Né en 1928 en Italie de parents médecins, juifs et originaires d’Europe Centrale, Frank Horvat vit successivement en Suisse, en Italie, au Pakistan, en Inde, en Angleterre et en France, où il s’installe à la fin des années 1950, tout en se rendant régulièrement aux États-Unis et en voyageant souvent en Europe, dans les Amériques et en Asie. Lui qui prit ses premières photographies en Italie dans une tonalité humaniste fut définitivement marqué par sa rencontre, à Paris, avec Henri Cartier-Bresson qui le convainquit d’adopter le Leica et de partir pour l’Inde.

 A partir du milieu des années soixante, alors que la crise de la presse frappe – déjà – les photographes, il s’essaie, sans grand succès, à la vidéo, à l’illustration au cinéma. On voit bien là ce qui sera le fondement de tout son parcours : un questionnement de la nature de la photographie, des enjeux autour des images, de la nécessité de la recherche et d’une obligatoire prise de risques. C’est ainsi que le voyageur se passe à lui-même des commandes qui deviendront des livres de référence, qu’il explore sans cesse la couleur et ses possibles, qu’il est un des tout premiers à mettre à profit les possibilités offertes par le numérique pour illustrer Les métamorphoses d’Ovide ou inventer un étonnant Bestiaire. Dès les années quatre-vingt-dix, en précurseur là encore.

Au milieu des années quatre-vingt, affecté par une maladie occulaire, il se met à l’écriture et réalise des entretiens avec des photographes qu’il aime (dont Édouard Boubat, Robert Doisneau, Mario Giacomelli, Josef Koudelka, Don McCullin, Sarah Moon, Helmut Newton, Marc Riboud, Jeanloup Sieff et Joel-Peter Witkin). II préparait une nouvelle édition, enrichie de nouveaux dialogues de ce livre, « Entre vues ».

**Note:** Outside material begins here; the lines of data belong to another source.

(* ===== verification/Dispc.v ===== *)
(** * Display: the controller ([sprdfb_dispc.c])

    Interrupts are taken while a function sleeps, and between calls; the sleep of a
    function that has turned them off would not end.  Delays, log messages and what
    only serves debugging are left out. *)

From S2P Require Import Prelude CMonad DispcTypes SprdPanel.

Inductive SPRDFB_DYNAMIC_CLK_SWITCH_E : Type :=
  | SPRDFB_DYNAMIC_CLK_FORCE | SPRDFB_DYNAMIC_CLK_REFRESH | SPRDFB_DYNAMIC_CLK_COUNT | SPRDFB_DYNAMIC_CLK_MAX.

Definition EPERM : Z := 1.
Definition ENXIO : Z := 6.
Definition EAGAIN : Z := 11.
Definition EFAULT : Z := 14.
Definition EINVAL : Z := 22.
Definition ENOTTY : Z := 25.
Definition ETIMEDOUT : Z := 110.
Definition ERESTARTSYS : Z := 512.

Definition SPRDFB_BRIGHTNESS : Z := Z.shiftl 0x02 16.
Definition SPRDFB_CONTRAST : Z := 0x12A.
Definition SPRDFB_OFFSET_U : Z := Z.shiftl 0x81 16.
Definition SPRDFB_SATURATION_U : Z := 0x123.
Definition SPRDFB_OFFSET_V : Z := Z.shiftl 0x82 16.
Definition SPRDFB_SATURATION_V : Z := 0x123.

Definition is_dpi (s : machine) : bool := bool_decide (panel_if_type (dev s) = SPRDFB_PANEL_IF_DPI).
Definition is_edpi (s : machine) : bool := bool_decide (panel_if_type (dev s) = SPRDFB_PANEL_IF_EDPI).

Section dispc.
Context `{!FbMacros}.

(** ** Interrupts and sleeping *)

Definition dispc_irq_trick : M machine unit :=
  s ← get; when (is_dpi s) (dispc_set_bits DISPC_INT_ERR_MASK DISPC_INT_EN).

Definition isr_done (reg_val : Z) : M machine bool :=
  s ← get;
  if has_flag reg_val 0x10 && is_dpi s then
    dispc_write DISPC_INT_UPDATE_DONE_MASK DISPC_INT_CLR ;; mret true
  else if has_flag reg_val DISPC_INT_DONE_MASK && negb (is_dpi s) then
    dispc_write DISPC_INT_DONE_MASK DISPC_INT_CLR ;;
    mod_ctx (set_is_first_frame false) ;; mret true
  else mret false.

Definition isr_vsync (reg_val : Z) : M machine bool :=
  s ← get;
  if has_flag reg_val DISPC_INT_HWVSYNC && is_dpi s then
    dispc_write DISPC_INT_HWVSYNC DISPC_INT_CLR ;; mret true
  else if has_flag reg_val DISPC_INT_TE_MASK && is_edpi s then
    dispc_write DISPC_INT_TE_MASK DISPC_INT_CLR ;; mret true
  else mret false.

(** [dispc_isr], with what it reads from [DISPC_INT_STATUS]; waking a sleeper is
    setting what it waits for. *)
Definition dispc_isr (reg_val : Z) : M machine unit :=
  when (has_flag reg_val DISPC_INT_ERR_MASK)
    (mod_ctx (λ c, set_underflow_cnt (u32 (underflow_cnt c + 1)) c) ;;
     dispc_write DISPC_INT_ERR_MASK DISPC_INT_CLR ;;
     dispc_clear_bits DISPC_INT_ERR_MASK DISPC_INT_EN) ;;
  s ← get;
  if negb (ctx_dev (ctx s)) then mret tt else
  done ← isr_done reg_val;
  vsync ← isr_vsync reg_val;
  when vsync (mod_ctx (set_waitfor_vsync_done 1)) ;;
  when done
    (mod_ctx (set_vsync_done 1) ;;
     mod_ctx (λ c, if truthy (vsync_waiter c) then set_vsync_waiter 0 c else c) ;;
     sprdfb_panel_after_refresh).

(** An interrupt: the chip has finished an update if it says so. *)
Definition interrupt (status : Z) : M machine unit :=
  when (has_flag status 0x10) (mod_hw (λ h, set_shown (latch (regs h) (shown h)) h)) ;;
  dispc_isr status.

Fixpoint sleep (cond : machine → bool) (irqs : list Z) : M machine bool :=
  match irqs with
  | [] => mret false
  | i :: l => interrupt i ;; s ← get; if cond s then mret true else sleep cond l
  end.

Definition next_wake : M machine wake := λ s,
  match wakes (env s) with
  | [] => Ret (Timeout []) s
  | w :: l => Ret w (set_env (set_wakes l (env s)) s)
  end.

(** [wait_event_interruptible_timeout]: 1 stands for the time that is left. *)
Definition wait_event_interruptible_timeout (cond : machine → bool) : M machine Z :=
  s ← get;
  if cond s then mret 1 else
  (if irqs_on (hw s) then mret tt else stuck) ;;
  w ← next_wake;
  match w with
  | Timeout l => b ← sleep cond l; mret (if b : bool then 1 else 0)
  | Signal l => b ← sleep cond l; mret (if b : bool then 1 else - ERESTARTSYS)
  end.

Definition dispc_sync : M machine Z :=
  s ← get;
  if enable (dev s) =? 0 then mret (-1) else
  ret ← wait_event_interruptible_timeout (λ s, truthy (vsync_done (ctx s)));
  if ret =? 0 then mod_ctx (set_vsync_done 1) ;; mret (-1) else mret 0.

(** ** Registers *)

Definition dispc_reset : M machine unit :=
  emit FxSoftReset ;; mod_hw (λ h, set_regs reset_value (set_shown reset_value h)).
Definition dispc_set_bg_color (bg_color : Z) : M machine unit := dispc_write bg_color DISPC_BG_COLOR.
Definition dispc_set_osd_ck (ck_color : Z) : M machine unit := dispc_write ck_color DISPC_OSD_CK.
Definition dispc_osd_enable (is_enable : bool) : M machine unit :=
  reg_val ← dispc_read DISPC_OSD_CTRL;
  dispc_write (if is_enable then Z.lor reg_val (BIT 0) else Z.ldiff reg_val (BIT 0)) DISPC_OSD_CTRL.
Definition dispc_set_osd_alpha (alpha : Z) : M machine unit := dispc_write (u8 alpha) DISPC_OSD_ALPHA.
Definition dispc_dithering_enable (on : bool) : M machine unit :=
  if on then dispc_set_bits (BIT 6) DISPC_CTRL else dispc_clear_bits (BIT 6) DISPC_CTRL.
Definition dispc_pwr_enable (on : bool) : M machine unit :=
  if on then dispc_set_bits (BIT 7) DISPC_CTRL else dispc_clear_bits (BIT 7) DISPC_CTRL.
Definition dispc_set_exp_mode (exp_mode : Z) : M machine unit :=
  reg_val ← dispc_read DISPC_CTRL;
  dispc_write (Z.lor (Z.ldiff reg_val (Z.shiftl 3 16)) (Z.shiftl (u16 exp_mode) 16)) DISPC_CTRL.
Definition dispc_set_threshold (thres0 thres1 thres2 : Z) : M machine unit :=
  dispc_write (Z.lor (Z.lor (u16 thres0) (Z.shiftl (u16 thres1) 14)) (Z.shiftl (u16 thres2) 16)) DISPC_BUF_THRES.
Definition dispc_module_enable : M machine unit :=
  dispc_write (BIT 0) DISPC_CTRL ;; dispc_write 0 DISPC_INT_EN ;; dispc_write 0x3F DISPC_INT_CLR.
Definition xy (mask x y : Z) : Z := Z.lor (Z.land x mask) (Z.shiftl (Z.land y mask) 16).
Definition dispc_set_disp_size (var : fb_var_screeninfo) : M machine Z :=
  dispc_write (xy 0xfff (xres var) (yres var)) DISPC_SIZE_XY ;; mret 0.

(** The control word of the OSD layer over a frame buffer: enabled, block alpha, and
    ABGR with the red-blue switch or RGB565 with its byte order. *)
Definition layer_ctrl (var : fb_var_screeninfo) : Z :=
  Z.lor (Z.lor (BIT 0) (BIT 2))
    (if bits_per_pixel var =? 32 then Z.lor (Z.shiftl 3 4) (BIT 15)
     else Z.lor (Z.shiftl 5 4) (Z.shiftl 2 8)).

Definition dispc_layer_init (var : fb_var_screeninfo) : M machine unit :=
  dispc_write 0 DISPC_IMG_CTRL ;;
  dispc_clear_bits (BIT 0) DISPC_OSD_CTRL ;;
  dispc_write (layer_ctrl var) DISPC_OSD_CTRL ;;
  dispc_set_osd_alpha 0xff ;;
  dispc_write (xy 0xfff (xres var) (yres var)) DISPC_OSD_SIZE_XY ;;
  dispc_write 0 DISPC_OSD_DISP_XY ;;
  dispc_write (Z.land (xres var) 0xfff) DISPC_OSD_PITCH ;;
  dispc_set_osd_ck 0.

Definition dispc_layer_update (var : fb_var_screeninfo) : M machine unit :=
  dispc_write (layer_ctrl var) DISPC_OSD_CTRL.

(** ** Running *)

Definition dispc_run : M machine unit :=
  s ← get;
  if enable (dev s) =? 0 then mret tt else
  (if is_dpi s then
     when (negb (is_first_frame (ctx s)))
       (mod_ctx (λ c, set_vsync_waiter (u32 (vsync_waiter c + 1)) (set_vsync_done 0 c))) ;;
     dispc_set_bits (BIT 5) DISPC_DPI_CTRL ;;
     if is_first_frame (ctx s) then
       dispc_clear_bits (BIT 4) DISPC_DPI_CTRL ;;
       dispc_set_bits (BIT 4) DISPC_CTRL ;;
       mod_ctx (set_is_first_frame false) ;;
       mod_ctx (λ c, set_first_frame_completion (first_frame_completion c + 1) c)
     else
       s' ← get;
       when (bool_decide (overlay_state (ctx s') = SPRD_OVERLAY_STATUS_STARTED) && negb (is_dpi s'))
         (dispc_sync ;; mret tt)
   else
     mod_ctx (set_vsync_done 0) ;;
     dispc_set_bits (BIT 4) DISPC_CTRL) ;;
  dispc_irq_trick ;;
  emit FxDsiIrqTrick.

Definition dispc_stop : M machine unit :=
  s ← get;
  when (is_dpi s)
    (dispc_set_bits (BIT 4) DISPC_DPI_CTRL ;;
     dispc_clear_bits (BIT 4) DISPC_CTRL ;;
     mod_ctx (set_is_first_frame true)).

(** The controller may be busy for up to 100 rounds. *)
Fixpoint wait_stopped (rounds : nat) : M machine unit :=
  match rounds with
  | O => mret tt
  | S n => sts ← answer; if has_flag sts (BIT 16) then wait_stopped n else mret tt
  end.
Definition dispc_stop_for_feature : M machine unit :=
  s ← get; when (is_dpi s) (dispc_stop ;; wait_stopped 100).
Definition dispc_run_for_feature : M machine unit :=
  s ← get; when (negb (bool_decide (overlay_state (ctx s) = SPRD_OVERLAY_STATUS_ON))) dispc_run.

(** ** Clocks *)

Definition clk_enable (count : hardware → Z) (set_count : Z → hardware → hardware) : M machine Z :=
  ret ← clk_result;
  when (ret =? 0) (mod_hw (λ h, set_count (count h + 1) h)) ;; mret ret.
Definition clk_disable (count : hardware → Z) (set_count : Z → hardware → hardware) : M machine unit :=
  mod_hw (λ h, set_count (count h - 1) h).

Definition clk_need_disable (t : SPRDFB_DYNAMIC_CLK_SWITCH_E) : M machine bool :=
  match t with
  | SPRDFB_DYNAMIC_CLK_FORCE => mret true
  | SPRDFB_DYNAMIC_CLK_REFRESH =>
      mod_ctx (set_clk_is_refreshing false) ;;
      s ← get; mret (clk_open_count (ctx s) <=? 0)
  | SPRDFB_DYNAMIC_CLK_COUNT =>
      s ← get;
      if 0 <? clk_open_count (ctx s) then
        mod_ctx (λ c, set_clk_open_count (clk_open_count c - 1) c) ;;
        mret ((clk_open_count (ctx s) - 1 =? 0) && negb (clk_is_refreshing (ctx s)))
      else mret false
  | SPRDFB_DYNAMIC_CLK_MAX => mret false
  end.

Definition sprdfb_dispc_clk_disable (clock_switch_type : SPRDFB_DYNAMIC_CLK_SWITCH_E) : M machine Z :=
  down_clk ;;
  is_need_disable ← clk_need_disable clock_switch_type;
  s ← get;
  when (clk_is_open (ctx s) && is_need_disable)
    (clk_disable clk_dispc set_clk_dispc ;;
     clk_disable clk_dpi set_clk_dpi ;;
     clk_disable clk_dbi set_clk_dbi ;;
     mod_ctx (λ c, set_clk_is_open false (set_clk_is_refreshing false (set_clk_open_count 0 c)))) ;;
  up_clk ;;
  mret 0.

(** Enabling the three clocks; on an error those that were enabled are given back. *)
Definition clk_open : M machine Z :=
  s ← get;
  if clk_is_open (ctx s) then mret 0 else
  ret ← clk_enable clk_dispc set_clk_dispc;
  if truthy ret then mret (-1) else
  ret ← clk_enable clk_dpi set_clk_dpi;
  if truthy ret then clk_disable clk_dispc set_clk_dispc ;; mret (-1) else
  ret ← clk_enable clk_dbi set_clk_dbi;
  if truthy ret then
    clk_disable clk_dispc set_clk_dispc ;; clk_disable clk_dpi set_clk_dpi ;; mret (-1)
  else mod_ctx (set_clk_is_open true) ;; mret 0.

Definition sprdfb_dispc_clk_enable (clock_switch_type : SPRDFB_DYNAMIC_CLK_SWITCH_E) : M machine Z :=
  down_clk ;;
  ret ← clk_open;
  when (ret =? 0)
    match clock_switch_type with
    | SPRDFB_DYNAMIC_CLK_FORCE => mret tt
    | SPRDFB_DYNAMIC_CLK_REFRESH => mod_ctx (set_clk_is_refreshing true)
    | SPRDFB_DYNAMIC_CLK_COUNT => mod_ctx (λ c, set_clk_open_count (clk_open_count c + 1) c)
    | SPRDFB_DYNAMIC_CLK_MAX => mret tt
    end ;;
  up_clk ;;
  mret ret.

Definition with_fps (fps : Z) (p : panel_spec) : panel_spec :=
  mk_panel (p_type p) (p_width p) (p_height p) fps (p_suspend_mode p) (reset_timing p)
    (is_clean_lcd p) (mipi_timing p) (mipi_work_mode p) (phy_feq p) (rgb_timing p) (p_ops p) (p_if p).

(** The pixels of a line and the lines of a frame, with their porches. *)
Definition panel_total (p : panel_spec) (t : timing) : Z * Z :=
  (u32 (p_width p + t_hsync t + t_hbp t + t_hfp t), u32 (p_height p + t_vsync t + t_vbp t + t_vfp t)).

(** The result is the error and the clock that can be set. *)
Definition dispc_check_new_clk (pclk_src new_val type : Z) : M machine (Z * Z) :=
  s ← get;
  match panel (dev s) with
  | None => mret (- ENXIO, 0)
  | Some p =>
      if negb (is_dpi s) then mret (- EINVAL, 0) else
      if new_val <=? 0 then mret (- EINVAL, 0) else
      let total :=
        if p_type p =? LCD_MODE_DSI then Some (panel_total p (mipi_timing p))
        else if (p_type p =? LCD_MODE_RGB) || (p_type p =? LCD_MODE_LVDS) then Some (panel_total p (rgb_timing p))
        else None in
      match total with
      | None => mret (- EINVAL, 0)
      | Some (hpixels, vlines) =>
          if (type =? SPRDFB_FORCE_FPS) || (type =? SPRDFB_DYNAMIC_FPS) then
            if (new_val <? LCD_MIN_FPS) || (LCD_MAX_FPS <? new_val) then mret (- EINVAL, 0) else
            let pclk := u32 (hpixels * vlines * new_val) in
            require (truthy pclk) ;;
            let divider := ROUND pclk_src pclk in
            require (truthy divider) ;;
            mod_panel (with_fps new_val) ;;
            mret (0, pclk_src / divider)
          else if type =? SPRDFB_DYNAMIC_PCLK then
            let divider := ROUND pclk_src new_val in
            require (truthy divider) ;;
            let pclk := pclk_src / divider in
            require (truthy (u32 (hpixels * vlines))) ;;
            let fps := pclk / u32 (hpixels * vlines) in
            if (fps <? LCD_MIN_FPS) || (LCD_MAX_FPS <? fps) then mret (- EINVAL, 0) else
            mod_panel (with_fps fps) ;;
            mret (0, pclk)
          else mret (- EINVAL, 0)
      end
  end.

(** The clock is set, and remembered when that succeeds. *)
Definition set_dpi_rate (new_pclk : Z) : M machine Z :=
  emit (FxRate new_pclk) ;;
  ret ← answer;
  if truthy ret then mret ret else mod_dev (set_dpi_clock new_pclk) ;; mret ret.

Definition dispc_update_clk (new_val howto : Z) : M machine Z :=
  s ← get;
  match dt_clock_src (par s) with
  | None => mret (- EINVAL)
  | Some dpi_clk_src =>
  if howto =? SPRDFB_DYNAMIC_MIPI_CLK then
    s ← get;
    match panel (dev s) with
    | None => mret (- ENXIO)
    | Some p =>
        if negb (p_type p =? LCD_MODE_DSI) then mret (- ENXIO) else
        ret ← answer; if truthy ret then mret (- EINVAL) else mret ret
    end
  else if howto =? SPRDFB_FORCE_PCLK then set_dpi_rate new_val
  else if (howto =? SPRDFB_FORCE_FPS) || (howto =? SPRDFB_DYNAMIC_FPS) || (howto =? SPRDFB_DYNAMIC_PCLK) then
    '(ret, new_pclk) ← dispc_check_new_clk dpi_clk_src new_val howto;
    if truthy ret then mret (- EINVAL) else
    s ← get;
    if negb (howto =? SPRDFB_FORCE_FPS) && (enable (dev s) =? 0) then mret ret
    else set_dpi_rate new_pclk
  else mret (- EINVAL)
  end.

Definition dispc_update_clk_intf : M machine Z :=
  p ← the_panel; dispc_update_clk (p_fps p) SPRDFB_FORCE_FPS.

(** A clock that the device tree lacks ends the initialisation. *)
Definition dispc_clk_init : M machine Z :=
  s ← get;
  match dt_clock_src (par s), dt_dpi_clk_div (par s) with
  | Some src, Some def_dpi_clk_div =>
      require (truthy def_dpi_clk_div) ;;
      if negb (dt_clocks (par s)) then mret (-1) else
      let fps := match panel (dev s) with Some p => p_fps p | None => 0 end in
      (if truthy fps then dispc_update_clk fps SPRDFB_FORCE_FPS
       else dispc_update_clk (src / def_dpi_clk_div) SPRDFB_FORCE_PCLK) ;;
      clk_enable clk_emc set_clk_emc ;;
      ret ← sprdfb_dispc_clk_enable SPRDFB_DYNAMIC_CLK_FORCE;
      if truthy ret then mret (-1) else mret 0
  | _, _ => mret (-1)
  end.
End dispc.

Rétif à toute étiquette, si ce n’est celle de photographe, il s’est, toute sa vie, passionné pour la nature, les limites, les possibles de la photographie. En témoigne sa collection personnelle, débutée il y a plus de 40 ans par échange avec ses pairs, et qui nous propose à travers près de 500 tirages, une sélection habile de ce qu'il considère comme les meilleures œuvres d'une large sélection de photographes renommés.

            Il disparait le jour de la mise en librairie par l’Atelier EXB de ce qui sera son dernier livre, Side Walk, qui regroupe ses photographies en couleur de New York, certaines célèbres mais beaucoup inédites. Un ouvrage qui démontre si besoin était son talent original de coloriste et illustre sa définition de la photographie : « Une bonne photo, c’est une photo que l’on ne peut pas refaire. Une photo doit être imprévisible et tout ce qu’il y a dedans doit être nécessaire ». 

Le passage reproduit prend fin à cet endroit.